-- Exercise details --
Each record below must be returned exactly as shown.

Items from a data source

Definition vmm_get_active_space s : Z := active_space s.
Definition vmm_get_kernel_space s : Z := kernel_space s.
End space.

(** ** Frames under reference-count updates *)

Lemma pageframe_update_inv p f x :
  physmem_inv p → 0 ≤ f < physmem_total p →
  ∃ p', pageframe_set p f x = Ret p' ∧ physmem_inv p' ∧
    (∀ b, physmem_used p' b ↔ physmem_used p b) ∧
    ∀ g, frame_pf p' g = if g =? f then Some x else frame_pf p g.
Proof.
  intros [W H0] Hf. pose proof (pageframe_set_spec p f x W Hf) as Hs.
  apply returns_iff in Hs as (p' & -> & W' & T' & B' & F'). exists p'.
  assert (Hb : ∀ g, frame_bit p' g = frame_bit p g) by (intros g; unfold frame_bit; by rewrite B').
  split; [done|]. split; [split; [done|by rewrite Hb]|]. split; [|done].
  intros b. unfold physmem_used. by rewrite T', Hb.
Qed.

Lemma rc_dec_inv p a x :
  physmem_inv p → 0 ≤ a → frame_pf p (a / PAGE_SIZE) = Some x → 0 < rc x →
  a / PAGE_SIZE < physmem_total p →
  ∃ p', physmem_frame_rc_dec_and_get p a = Ret (rc x - 1, p') ∧ physmem_inv p' ∧
    (∀ b, physmem_used p' b ↔ physmem_used p b) ∧
    frame_pf p' (a / PAGE_SIZE) = Some (Pageframe (rc x - 1) (flags x)).
Proof.
  intros Hi Ha Hx Hrc Hlt. unfold physmem_frame_rc_dec_and_get.
  destruct (Z.leb_spec (physmem_total p) (a / PAGE_SIZE)); [lia|].
  assert (Hf : 0 ≤ a / PAGE_SIZE < physmem_total p) by (unfold PAGE_SIZE in *; dlia).
  destruct (pageframe_get_spec p (a / PAGE_SIZE) (proj1 Hi) Hf) as (y & Hy & ->).
  assert (y = x) as -> by congruence. rewrite bind_Ret. destruct (Z.ltb_spec 0 (rc x)); [|lia].
  destruct (pageframe_update_inv p _ (Pageframe (rc x - 1) (flags x)) Hi Hf)
    as (p' & -> & Hi' & Hu & Hg).
  exists p'. split_and!; try done. by rewrite Hg, Z.eqb_refl.
Qed.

-- Written reply --
Definition vmm_get_active_space s : Z := active_space s.
Definition vmm_get_kernel_space s : Z := kernel_space s.
End space.

(** ** Frames under reference-count updates *)

Lemma pageframe_update_inv p f x :
  physmem_inv p → 0 ≤ f < physmem_total p →
  ∃ p', pageframe_set p f x = Ret p' ∧ physmem_inv p' ∧
    (∀ b, physmem_used p' b ↔ physmem_used p b) ∧
    ∀ g, frame_pf p' g = if g =? f then Some x else frame_pf p g.
Proof.
  intros [W H0] Hf. pose proof (pageframe_set_spec p f x W Hf) as Hs.
  apply returns_iff in Hs as (p' & -> & W' & T' & B' & F'). exists p'.
  assert (Hb : ∀ g, frame_bit p' g = frame_bit p g) by (intros g; unfold frame_bit; by rewrite B').
  split; [done|]. split; [split; [done|by rewrite Hb]|]. split; [|done].
  intros b. unfold physmem_used. by rewrite T', Hb.
Qed.

Lemma rc_dec_inv p a x :
  physmem_inv p → 0 ≤ a → frame_pf p (a / PAGE_SIZE) = Some x → 0 < rc x →
  a / PAGE_SIZE < physmem_total p →
  ∃ p', physmem_frame_rc_dec_and_get p a = Ret (rc x - 1, p') ∧ physmem_inv p' ∧
    (∀ b, physmem_used p' b ↔ physmem_used p b) ∧
    frame_pf p' (a / PAGE_SIZE) = Some (Pageframe (rc x - 1) (flags x)).
Proof.
  intros Hi Ha Hx Hrc Hlt. unfold physmem_frame_rc_dec_and_get.
  destruct (Z.leb_spec (physmem_total p) (a / PAGE_SIZE)); [lia|].
  assert (Hf : 0 ≤ a / PAGE_SIZE < physmem_total p) by (unfold PAGE_SIZE in *; dlia).
  destruct (pageframe_get_spec p (a / PAGE_SIZE) (proj1 Hi) Hf) as (y & Hy & ->).
  assert (y = x) as -> by congruence. rewrite bind_Ret. destruct (Z.ltb_spec 0 (rc x)); [|lia].
  destruct (pageframe_update_inv p _ (Pageframe (rc x - 1) (flags x)) Hi Hf)
    as (p' & -> & Hi' & Hu & Hg).
  exists p'. split_and!; try done. by rewrite Hg, Z.eqb_refl.
Qed.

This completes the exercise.